West understands, therefore, the decisive role politics plays in shaping the character of the regime. Contra Andrew Breitbart and most commentators on politics today, politics in its highest sense is not downstream from culture. “To know whether a culture is good or bad, healthy or unhealthy, liberating or oppressive,” Charles Kesler once remarked, “one has to be able to look at it from outside or above the culture.” That is, in the founders’ view culture should conform to principles of political justice that are true for all men everywhere.
While West ably proves his arguments here, one wishes he would have critiqued more recent scholarship such as the work of Yuval Levin, whose impressive books and essays deserve a careful and thoughtful appraisal.

Property Rights and Economics

West devotes the book’s last section to an extended examination of the founders’ thoughts on property rights and economics.
Because today’s defenders of capitalism such as Sen. Ted Cruz talk only about the utility of property rights, it is no wonder that ‘capitalism comes to be seen as low.’
The founders featured two arguments when discussing property rights: justice and utility. From the standpoint of justice, property rights are “a fundamental right that would be morally wrong to infringe.” Property rights seen from the standpoint of utility provide “usefulness to life and society.”
But because today’s defenders of capitalism such as Sen. Ted Cruz talk only about the utility of property rights, it is no wonder that “capitalism comes to be seen as low.” This is likely is a major reason why a certain strain of socialism—which, as David Azerrad of the Heritage Foundation has argued, is nothing other than “a continuation of liberalism by other means”—has been making a comeback in America over the last few decades.
West also highlights an important but overlooked part of the founders’ theory of property rights: human beings have the right to possess and acquire property. They thought this important so that “the poor as well as the rich can benefit from property rights.” This stands in stark contrast to feudal ages in which serfs had virtually no prospects of climbing the ladder of opportunity and making their own way in life.

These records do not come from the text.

(* ===== verification/ServerExample.v ===== *)
(** * A producer on concrete data

    The application of [Example] with transactions that carry an identifier, a
    gas price and the bytes they store, an engine over the in-memory storage
    and one over the reference database. *)

From S2P Require Import Prelude Core Gas ExecState Commit Runtime Invoker Codec Stf Example Heap Mempool MempoolFacts.
From S2P Require Import MempoolSpec StorageBackend StorageTheorems Server.

Import Reference.

Record PoolTx := mkPoolTx { pt_id : byte; pt_price : Z; pt_nonce : Z; pt_gas : Z; pt_data : bytes }.

#[export] Instance PoolTx_transaction : Transaction PoolTx := {|
  tx_sender _ := AccountId.from_u64 7;
  tx_recipient _ := cell_account;
  tx_request tx := InvokeRequest.new_from_message "call" 1 (Message.from_bytes (pt_data tx));
  tx_gas_limit := pt_gas;
  tx_funds _ := [];
  compute_identifier tx := vreplicate 32 (pt_id tx);
  resolve_sender_account := default_resolve_sender_account (fun _ => AccountId.from_u64 7);
  resolve_recipient_account := default_resolve_recipient_account (fun _ => cell_account);
  sender_bootstrap := default_sender_bootstrap;
  after_sender_bootstrap := default_after_sender_bootstrap |}.

#[export] Instance PoolTx_mempool : MempoolTx PoolTx := {|
  OrderingKey := GasPriceOrdering;
  tx_id tx := vreplicate 32 (pt_id tx);
  ordering_key tx := mkGasPriceOrdering (pt_price tx) (pt_nonce tx);
  sender_key _ := SenderKey.new [x07];
  mp_gas_limit := pt_gas |}.

#[export] Instance PoolTx_encodable : Encodable PoolTx := {| encode_tx tx := Ok [pt_id tx] |}.

(** An encoder that gives up on every block, so that nothing is archived. *)
#[export] Program Instance no_archive : Borsh Server.ArchivedBlock := {|
  to_vec _ := None; from_slice _ := None |}.
Next Obligation. done. Qed.

Definition pool_stf : Stf PoolTx (Server.Block PoolTx) := {|
  begin_blocker _ _ := PRet tt;
  end_blocker _ := PRet tt;
  tx_validator _ _ := PRet (Ok tt);
  post_tx_handler _ _ _ _ := PRet (Ok tt);
  storage_gas_config := StorageGasConfig_default |}.

Definition base_map : gmap bytes bytes :=
  match to_vec "cell" with
  | Some v => {[ get_account_code_identifier_for_account_key cell_account := v ]}
  | None => ∅
  end.

Definition pool_tx (id : byte) (price gas : Z) : PoolTx := mkPoolTx id price 0 gas [x2a].

Definition tx_low : PoolTx := pool_tx x01 5 30000.
Definition tx_high : PoolTx := pool_tx x02 9 40000.
Definition tx_late : PoolTx := pool_tx x03 7 30000.

(** The pool after additions. *)
Definition added (txs : list PoolTx) : Mempool PoolTx :=
  foldl (fun p tx => match Mempool.add p tx with Some (_, p') => p' | None => p end) Mempool.new txs.

Definition adds (p : Mempool PoolTx) (tx : PoolTx) : bool :=
  match Mempool.add p tx with Some _ => true | None => false end.

Lemma producing_adds p l tx : adds p tx = true -> producing elements p l ->
  producing elements (match Mempool.add p tx with Some (_, p') => p' | None => p end) (list_step (OpAdd tx) l).2.
Proof.
  unfold adds. destruct (Mempool.add p tx) as [[r p']|] eqn:E; [|done]. intros _ Hp.
  exact (producing_add elements _ _ _ _ _ Hp E).
Qed.

Lemma added_producing : producing elements (added [tx_low; tx_high]) [tx_low; tx_high].
Proof.
  apply (producing_adds _ [tx_low] tx_high); [vm_compute; reflexivity|].
  apply (producing_adds _ [] tx_low); [vm_compute; reflexivity|]. apply producing_new.
Qed.

Definition engine : Server.DevConsensus PoolTx (gmap bytes bytes) unit unit unit :=
  Server.DevConsensus.with_mempool pool_stf base_map codes Server.config_manual (added [tx_low; tx_high]).

(** ** An engine over the database *)

(** A transaction that stores 5000 bytes. *)
Definition tx_oversized : PoolTx := mkPoolTx x04 5 0 1000000 (replicate 5000 x2a).

Definition cell_database : QmdbStorage (gmap bytes bytes) :=
  (QmdbStorage.batch reference_storage
     ((fun '(k, v) => OperationSet k v) <$> map_to_list base_map)).2.

Definition db_engine : Server.DevConsensus PoolTx (QmdbStorage (gmap bytes bytes)) unit unit unit :=
  Server.DevConsensus.with_mempool pool_stf cell_database codes Server.config_manual (added [tx_oversized]).

Lemma oversized_producing : producing elements (added [tx_oversized]) [tx_oversized].
Proof. apply (producing_adds _ [] tx_oversized); [vm_compute; reflexivity|]. apply producing_new. Qed.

Though founders such as Hamilton and Jefferson disagreed over policies to secure property rights, West argues that they shared a consensus on principles. They agreed on widespread private ownership, the importance of establishing a domestic free market, and the necessity of having a “precious-metals monetary standard.” In an implicit rebuke to conservatives who tend to view global free trade as a principle of natural right, West notes that “considerations of interest” above all determined the founders’ trade policy. The founders, he rightly points out, did not believe “in laissez-faire economics at the expense of American prosperity or national defense.”
The book culminates with West’s overall conclusions on the founders’ project:
The nobility of the founding consists in its realism about the self-interested nature of man, combined with its idealism about building a government that serves the common good by enabling people to acquire enough property to live, while making it possible for people in their private lives to serve God in the way they believed best and to cultivate their minds without being tormented by persecution.
In attempting to understand the founders as they understood themselves, West has done a yeoman’s service not only for scholarship on the American founding, but also for showing how a republican polity must be maintained. This book should be on the bookshelf of every scholar and patriot who cares about the continued success of that nation “conceived in liberty and dedicated to the proposition that all men are created equal.”